- _Task details_: Output the entries below without any alteration.

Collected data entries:
Lemma sum_list_ones (chain : list RawNode) :
  Forall (λ m, chunkCount m = 1) chain → sum_list (chunkCount <$> chain) = length chain.
Proof. induction 1 as [|m chain Hm _ IH]; csimpl; [done|]. by rewrite Hm, IH. Qed.

(** C3, as stated: the branch of a linear chain of [N] nodes would hold
    exactly [N] chunks.  It fails on a single reply made of two text parts,
    whose branch holds two chunks. *)
Lemma newMergedMessage_chunk_count_counterexample :
  ¬ (∀ (rawUserMessage : RawNode) (i : nat) (childId : string) (chain : list RawNode),
       raw_childrenIds rawUserMessage !! i = Some childId →
       validateAndExtractLinkedList rawUserMessage childId = Some (Ok chain) →
       ∃ m log bs b,
         newMergedMessage rawUserMessage = Some (m, log) ∧
         assistantBranches m = Some bs ∧ bs !! i = Some b ∧
         length b = length chain).
Proof.
  intros H.
  destruct (H twoPartTurn 0 "a1" [twoPartReply])
    as (m & log & bs & b & Hnew & Hbs & Hb & Hlen); try done.
  vm_compute in Hnew. injection Hnew as <- <-.
  injection Hbs as <-. injection Hb as <-. discriminate Hlen.
Qed.

(** C3, amended: when every outgoing chain of a human turn is linear and made
    of nodes with a recognised content, [build] produces exactly one
    assistant branch per chain, in the order of the outgoing ids; the branch
    is the conversion of its chain and holds one chunk per
    [execution_output] node and one chunk per part of every other node, so
    exactly [N] chunks when each of the [N] nodes contributes one. *)
Theorem newMergedMessage_assistantBranches
    (rawUserMessage : RawNode) (chains : list (list RawNode)) :
  Forall2 (λ childId chain,
             validateAndExtractLinkedList rawUserMessage childId = Some (Ok chain) ∧
             Forall recognised chain)
          (raw_childrenIds rawUserMessage) chains →
  ∃ m log bs,
    newMergedMessage rawUserMessage = Some (m, log) ∧
    assistantBranches m = Some bs ∧
    Forall2 (λ chain b,
               buildSingleAssistantMessage chain = Ok b ∧
               length b = sum_list (chunkCount <$> chain) ∧
               (Forall (λ m, chunkCount m = 1) chain → length b = length chain))
            chains bs.
Proof.
  intros Hchains.
  assert (Hbs : ∃ branches,
             exploreBranches rawUserMessage (raw_childrenIds rawUserMessage)
               = Some (Ok branches) ∧
             Forall2 (λ chain b, buildSingleAssistantMessage chain = Ok b)
                     chains branches.*2).
  { induction Hchains as [|cid chain ids chains [Hv Hrec] _ (branches & Hbs & Hall)].
    - exists []. by split; [|constructor].
    - destruct (buildSingleAssistantMessage_recognised _ Hrec) as [b Hb].
      exists ((last chain, b) :: branches). simpl.
      unfold exploreBranch. rewrite Hv, Hb, Hbs. simpl. by split; [|constructor]. }
  destruct Hbs as (branches & Hbs & Hall).
  pose proof (newMergedMessage_unfold rawUserMessage) as Hnew. rewrite Hbs in Hnew.
  destruct (newMergedMessage_total rawUserMessage) as [[m log] Hm].
  rewrite Hm in Hnew.
  destruct (aggregateLeaves newMergedMessage branches.*1 [] [])
    as [[[kids log'] thrown]|]; [|done].
  injection Hnew as -> ->.
  eexists _, _, _. split; [done|]. split; [done|].
  eapply Forall2_impl; [exact Hall|]. intros chain b Hb. split; [done|].
  pose proof (buildSingleAssistantMessage_length _ _ Hb) as Hlen. split; [done|].
  intros Hones. by rewrite Hlen, sum_list_ones.
Qed.

(** ** The log *)

Lemma pushLeafChildren_log (new : RawNode → option (MergedMessage * list LogEntry))
    (leafChildren : list (option RawNode))
    (kids kids' : list MergedMessage) (log log' : list LogEntry) (thrown : option JsError) :
  (∀ lc m l, new lc = Some (m, l) → onlyBranchFailures l) →
  onlyBranchFailures log →
  pushLeafChildren new leafChildren kids log = Some (kids', log', thrown) →
  onlyBranchFailures log'.
Proof.
  intros Hnew. revert kids log.
  induction leafChildren as [|[lc|] l IH]; intros kids log Hlog; simpl;
    try (by intros [= <- <- <-]).
  destruct (isUserMessage lc); [|by intros [= <- <- <-]].
  destruct (new lc) as [[child entries]|] eqn:Hlc; [|done].
  apply IH. apply Forall_app. split; [done|]. by eapply Hnew.
Qed.

Lemma aggregateLeaves_log (new : RawNode → option (MergedMessage * list LogEntry))
    (leafMessages : list (option RawNode))
    (kids kids' : list MergedMessage) (log log' : list LogEntry) (thrown : option JsError) :
  (∀ lc m l, new lc = Some (m, l) → onlyBranchFailures l) →
  onlyBranchFailures log →
  aggregateLeaves new leafMessages kids log = Some (kids', log', thrown) →
  onlyBranchFailures log'.
Proof.
  intros Hnew. revert kids log.
  induction leafMessages as [|[leaf|] l IH]; intros kids log Hlog; simpl;
    try (by intros [= <- <- <-]).
  destruct (pushLeafChildren new _ kids log) as [[[kids1 log1] [e|]]|] eqn:Hpush; [| |done].
  - intros [= <- <- <-]. by eapply pushLeafChildren_log.
  - apply IH. by eapply pushLeafChildren_log.
Qed.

- _Result below_:
Lemma sum_list_ones (chain : list RawNode) :
  Forall (λ m, chunkCount m = 1) chain → sum_list (chunkCount <$> chain) = length chain.
Proof. induction 1 as [|m chain Hm _ IH]; csimpl; [done|]. by rewrite Hm, IH. Qed.

(** C3, as stated: the branch of a linear chain of [N] nodes would hold
    exactly [N] chunks.  It fails on a single reply made of two text parts,
    whose branch holds two chunks. *)
Lemma newMergedMessage_chunk_count_counterexample :
  ¬ (∀ (rawUserMessage : RawNode) (i : nat) (childId : string) (chain : list RawNode),
       raw_childrenIds rawUserMessage !! i = Some childId →
       validateAndExtractLinkedList rawUserMessage childId = Some (Ok chain) →
       ∃ m log bs b,
         newMergedMessage rawUserMessage = Some (m, log) ∧
         assistantBranches m = Some bs ∧ bs !! i = Some b ∧
         length b = length chain).
Proof.
  intros H.
  destruct (H twoPartTurn 0 "a1" [twoPartReply])
    as (m & log & bs & b & Hnew & Hbs & Hb & Hlen); try done.
  vm_compute in Hnew. injection Hnew as <- <-.
  injection Hbs as <-. injection Hb as <-. discriminate Hlen.
Qed.

(** C3, amended: when every outgoing chain of a human turn is linear and made
    of nodes with a recognised content, [build] produces exactly one
    assistant branch per chain, in the order of the outgoing ids; the branch
    is the conversion of its chain and holds one chunk per
    [execution_output] node and one chunk per part of every other node, so
    exactly [N] chunks when each of the [N] nodes contributes one. *)
Theorem newMergedMessage_assistantBranches
    (rawUserMessage : RawNode) (chains : list (list RawNode)) :
  Forall2 (λ childId chain,
             validateAndExtractLinkedList rawUserMessage childId = Some (Ok chain) ∧
             Forall recognised chain)
          (raw_childrenIds rawUserMessage) chains →
  ∃ m log bs,
    newMergedMessage rawUserMessage = Some (m, log) ∧
    assistantBranches m = Some bs ∧
    Forall2 (λ chain b,
               buildSingleAssistantMessage chain = Ok b ∧
               length b = sum_list (chunkCount <$> chain) ∧
               (Forall (λ m, chunkCount m = 1) chain → length b = length chain))
            chains bs.
Proof.
  intros Hchains.
  assert (Hbs : ∃ branches,
             exploreBranches rawUserMessage (raw_childrenIds rawUserMessage)
               = Some (Ok branches) ∧
             Forall2 (λ chain b, buildSingleAssistantMessage chain = Ok b)
                     chains branches.*2).
  { induction Hchains as [|cid chain ids chains [Hv Hrec] _ (branches & Hbs & Hall)].
    - exists []. by split; [|constructor].
    - destruct (buildSingleAssistantMessage_recognised _ Hrec) as [b Hb].
      exists ((last chain, b) :: branches). simpl.
      unfold exploreBranch. rewrite Hv, Hb, Hbs. simpl. by split; [|constructor]. }
  destruct Hbs as (branches & Hbs & Hall).
  pose proof (newMergedMessage_unfold rawUserMessage) as Hnew. rewrite Hbs in Hnew.
  destruct (newMergedMessage_total rawUserMessage) as [[m log] Hm].
  rewrite Hm in Hnew.
  destruct (aggregateLeaves newMergedMessage branches.*1 [] [])
    as [[[kids log'] thrown]|]; [|done].
  injection Hnew as -> ->.
  eexists _, _, _. split; [done|]. split; [done|].
  eapply Forall2_impl; [exact Hall|]. intros chain b Hb. split; [done|].
  pose proof (buildSingleAssistantMessage_length _ _ Hb) as Hlen. split; [done|].
  intros Hones. by rewrite Hlen, sum_list_ones.
Qed.

(** ** The log *)

Lemma pushLeafChildren_log (new : RawNode → option (MergedMessage * list LogEntry))
    (leafChildren : list (option RawNode))
    (kids kids' : list MergedMessage) (log log' : list LogEntry) (thrown : option JsError) :
  (∀ lc m l, new lc = Some (m, l) → onlyBranchFailures l) →
  onlyBranchFailures log →
  pushLeafChildren new leafChildren kids log = Some (kids', log', thrown) →
  onlyBranchFailures log'.
Proof.
  intros Hnew. revert kids log.
  induction leafChildren as [|[lc|] l IH]; intros kids log Hlog; simpl;
    try (by intros [= <- <- <-]).
  destruct (isUserMessage lc); [|by intros [= <- <- <-]].
  destruct (new lc) as [[child entries]|] eqn:Hlc; [|done].
  apply IH. apply Forall_app. split; [done|]. by eapply Hnew.
Qed.

Lemma aggregateLeaves_log (new : RawNode → option (MergedMessage * list LogEntry))
    (leafMessages : list (option RawNode))
    (kids kids' : list MergedMessage) (log log' : list LogEntry) (thrown : option JsError) :
  (∀ lc m l, new lc = Some (m, l) → onlyBranchFailures l) →
  onlyBranchFailures log →
  aggregateLeaves new leafMessages kids log = Some (kids', log', thrown) →
  onlyBranchFailures log'.
Proof.
  intros Hnew. revert kids log.
  induction leafMessages as [|[leaf|] l IH]; intros kids log Hlog; simpl;
    try (by intros [= <- <- <-]).
  destruct (pushLeafChildren new _ kids log) as [[[kids1 log1] [e|]]|] eqn:Hpush; [| |done].
  - intros [= <- <- <-]. by eapply pushLeafChildren_log.
  - apply IH. by eapply pushLeafChildren_log.
Qed.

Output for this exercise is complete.